This exhibition addresses a subject critical to artistic practice: the question of when a work of art is finished. Beginning with the Renaissance masters, this scholarly and innovative exhibition examines the term "unfinished" in its broadest possible sense, including works left incomplete by their makers, which often give insight into the process of their creation, but also those that partake of a non finito—intentionally unfinished—aesthetic that embraces the unresolved and open-ended.
Comprising 197 works dating from the Renaissance to the present—approximately forty percent of which are drawn from the Museum's own collection, enhanced by major national and international loans—this exhibition demonstrates The Met's unique capacity to mine its rich collection and scholarly resources to present modern and contemporary art within a deep historical context.
Featuring Kelly Baum, Curator, Department of Modern and Contemporary Art, and Andrea Bayer, Jayne Wrightsman Curator, Department of European Paintings
Kelly Baum: In this exhibition, there are really two kinds of objects. There are works of art that are literally unfinished, and then there are works of art that only appear unfinished.

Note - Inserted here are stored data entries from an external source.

(* ===== verification/Match.v ===== *)
(** * Shell patterns ([match.go])

    The matcher of the public API: [Match], which splits a pattern at its stars
    and looks for each fixed segment at the leftmost place ([matchChunk]).  The
    grammar of the documentation of [Match] is the type [term], its meaning the
    relation [matches]; the matcher is compared with it. *)

From S2P Require Export Unicode.

Definition PathSeparator : Z := 0x5C.
Definition ErrBadPattern : error := Errorf "syntax error in pattern".

(** The bytes of the syntax. *)
Definition isb (c : byte) (ch : byte) : bool := bool_decide (c = ch).
Definition is_sep (c : byte) : bool := u8 c =? PathSeparator.
Definition star_byte : byte := Byte.x2a.
Definition any_byte : byte := Byte.x3f.
Definition open_byte : byte := Byte.x5b.
Definition close_byte : byte := Byte.x5d.
Definition dash_byte : byte := Byte.x2d.
Definition not_byte : byte := Byte.x5e.

(** ** The matcher *)

Definition classRune (chunk : bytes) : res (Z * bytes) :=
  match chunk with
  | [] => Err ErrBadPattern
  | c :: _ =>
    if isb c dash_byte || isb c close_byte then Err ErrBadPattern else
    let '(r, width) := DecodeRune chunk in
    if (r =? RuneError) && (width =? 1)%nat then Err ErrBadPattern else
    let rest := drop width chunk in
    if len rest =? 0 then Err ErrBadPattern else Ok (r, rest)
  end.

(** The loop over the ranges of a class: whether [r] is in one, and what
    follows the class. *)
Fixpoint class_loop (fuel : nat) (r : Z) (chunk : bytes) (inRange : bool) (nranges : Z)
    : res (bool * bytes) :=
  match fuel with
  | O => Panic
  | S fuel =>
    if (0 <? len chunk) && bool_decide (head chunk = Some close_byte) && (0 <? nranges)
    then Ok (inRange, drop 1 chunk) else
    let! (lo, chunk) := classRune chunk in
    let! c := index chunk 0 in
    let! (hi, chunk) :=
      (if isb c dash_byte then let! t := slice chunk 1 (len chunk) in classRune t
       else Ok (lo, chunk)) in
    class_loop fuel r chunk (inRange || (lo <=? r) && (r <=? hi)) (nranges + 1)
  end.

(** One pass per element of the segment; [failed] once the name has mismatched. *)
Fixpoint matchChunk_loop (fuel : nat) (chunk s : bytes) (failed : bool) : res (bytes * bool) :=
  match chunk with
  | [] => if failed then Ok ([], false) else Ok (s, true)
  | c :: chunk =>
    match fuel with
    | O => Panic
    | S fuel =>
      let failed := failed || (len s =? 0) in
      if isb c open_byte then
        let '(r, width) := if failed then (0, 0%nat) else DecodeRune s in
        let negated := (0 <? len chunk) && bool_decide (head chunk = Some not_byte) in
        let chunk := if negated then drop 1 chunk else chunk in
        let! (inRange, chunk) := class_loop (S (length chunk)) r chunk false 0 in
        matchChunk_loop fuel chunk (drop width s) (failed || Bool.eqb inRange negated)
      else if isb c any_byte then
        if failed then matchChunk_loop fuel chunk s true else
        let! s0 := index s 0 in
        matchChunk_loop fuel chunk (drop (DecodeRune s).2 s) (is_sep s0)
      else
        if failed then matchChunk_loop fuel chunk s true else
        let! s0 := index s 0 in
        let! t := slice s 1 (len s) in
        matchChunk_loop fuel chunk t (negb (bool_decide (c = s0)))
    end
  end.

Definition matchChunk (chunk s : bytes) : res (bytes * bool) :=
  matchChunk_loop (length chunk) chunk s false.

(** The leading stars, and the fixed segment up to the next star outside of a
    class. *)
Fixpoint skip_stars (pattern : bytes) : bool * bytes :=
  match pattern with
  | c :: t => if isb c star_byte then (true, (skip_stars t).2) else (false, pattern)
  | [] => (false, [])
  end.

Fixpoint segment (inClass : bool) (pattern : bytes) : bytes * bytes :=
  match pattern with
  | [] => ([], [])
  | c :: t =>
    if isb c star_byte && negb inClass then ([], pattern) else
    let inClass := if isb c open_byte then true else if isb c close_byte then false else inClass in
    let '(chunk, rest) := segment inClass t in (c :: chunk, rest)
  end.

Definition splitChunk (pattern : bytes) : bool * bytes * bytes :=
  let '(star, pattern) := skip_stars pattern in
  let '(chunk, rest) := segment false pattern in
  (star, chunk, rest).

(** Looking for the segment further on in the path element ([name] without its
    first bytes); [last] when the pattern ends with the segment. *)
Fixpoint star_loop (chunk : bytes) (last : bool) (name : bytes) : res (option bytes) :=
  match name with
  | [] => Ok None
  | c :: name =>
    if is_sep c then Ok None else
    let! (rest, ok) := matchChunk chunk name in
    if ok && negb (last && (0 <? len rest)) then Ok (Some rest)
    else star_loop chunk last name
  end.

Fixpoint Match_loop (fuel : nat) (pattern name : bytes) : res bool :=
  match pattern with
  | [] => Ok (len name =? 0)
  | _ =>
    match fuel with
    | O => Panic
    | S fuel =>
      let '(star, chunk, pattern) := splitChunk pattern in
      if star && (len chunk =? 0) then Ok (negb (existsb is_sep name)) else
      let! (rest, ok) := matchChunk chunk name in
      if ok && ((len rest =? 0) || (0 <? len pattern)) then Match_loop fuel pattern rest else
      if star then
        let! found := star_loop chunk (len pattern =? 0) name in
        match found with
        | Some rest => Match_loop fuel pattern rest
        | None => Ok false
        end
      else Ok false
    end
  end.

(** [strings.ReplaceAll(pattern, "/", "\\")], and dropping leading elements. *)
Definition to_backslash (c : byte) : byte := if isb c Byte.x2f then Byte.x5c else c.
Fixpoint drop_dots (pattern : bytes) : bytes :=
  match pattern with
  | a :: b :: t => if isb a Byte.x2e && isb b Byte.x5c then drop_dots t else pattern
  | _ => pattern
  end.
Definition normPattern (NORMALIZE_PATH : bool) (pattern : bytes) : bytes :=
  if negb NORMALIZE_PATH then pattern else drop_dots (to_backslash <$> pattern).

Definition Match (NORMALIZE_PATH : bool) (pattern name : bytes) : res bool :=
  let pattern := normPattern NORMALIZE_PATH pattern in
  Match_loop (length pattern) pattern name.

Definition hasGlobMeta (path : bytes) : bool :=
  existsb (fun c => isb c star_byte || isb c any_byte || isb c open_byte) path.

(** ** The language of patterns *)

(** A character range of the grammar: [c], or [lo '-' hi]. *)
Inductive range := Single (c : Z) | Range (lo hi : Z).
Inductive term := Star | Any | Class (negated : bool) (ranges : list range) | Lit (c : byte).

Definition print_range (i : range) : bytes :=
  match i with
  | Single c => EncodeRune c
  | Range lo hi => EncodeRune lo ++ [dash_byte] ++ EncodeRune hi
  end.
Definition print_term (t : term) : bytes :=
  match t with
  | Star => [star_byte]
  | Any => [any_byte]
  | Class negated rs =>
    [open_byte] ++ (if negated then [not_byte] else []) ++ (rs ≫= print_range) ++ [close_byte]
  | Lit c => [c]
  end.
Definition print (ts : list term) : bytes := ts ≫= print_term.

(** The side conditions of the grammar.  A class that begins with [^] is a
    negated one. *)
Definition wf_rune (c : Z) : bool := scalar c && negb (c =? 0x2D) && negb (c =? 0x5D).
Definition first_rune (i : range) : Z := match i with Single c => c | Range lo _ => lo end.
Definition wf_range (i : range) : bool :=
  match i with Single c => wf_rune c | Range lo hi => wf_rune lo && wf_rune hi end.
Definition wf_term (t : term) : bool :=
  match t with
  | Star | Any => true
  | Class negated rs =>
    match rs with
    | [] => false
    | i :: _ => (negated || negb (first_rune i =? 0x5E)) && forallb wf_range rs
    end
  | Lit c => negb (isb c star_byte || isb c any_byte || isb c open_byte)
  end.

Definition in_range (r : Z) (i : range) : bool :=
  match i with Single c => r =? c | Range lo hi => (lo <=? r) && (r <=? hi) end.

(** What a term other than a star leaves of a name. *)
Definition eat (t : term) (s : bytes) : option bytes :=
  match s with
  | [] => None
  | b :: s' =>
    let '(r, width) := DecodeRune s in
    match t with
    | Star => None
    | Any => if is_sep b then None else Some (drop width s)
    | Class negated rs =>
      if Bool.eqb (existsb (in_range r) rs) negated then None else Some (drop width s)
    | Lit c => if decide (c = b) then Some s' else None
    end
  end.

Andrea Bayer: The exhibition begins in the Renaissance, and we go all the way up to works of art that are being created for us right now. So it's a grand sweep.
Kelly Baum: The fact that all of these objects live together in the same exhibition is unusual. It's curious and it's exciting.
Andrea Bayer: We show a fantastic painting by Alice Neel. We know now that the sitter never came back for his second sitting. He was about to go off to the Vietnam War. We have this beautiful portrait of somebody whose life was being interrupted.
Kelly Baum: Unfinished works of art always leave behind traces of the artistic process, whether it's an underlying sketch or a patch of bare canvas. And so when viewers are walking through Unfinished, they'll be able to imagine themselves standing behind the artist, watching them make, unmake, change, and edit.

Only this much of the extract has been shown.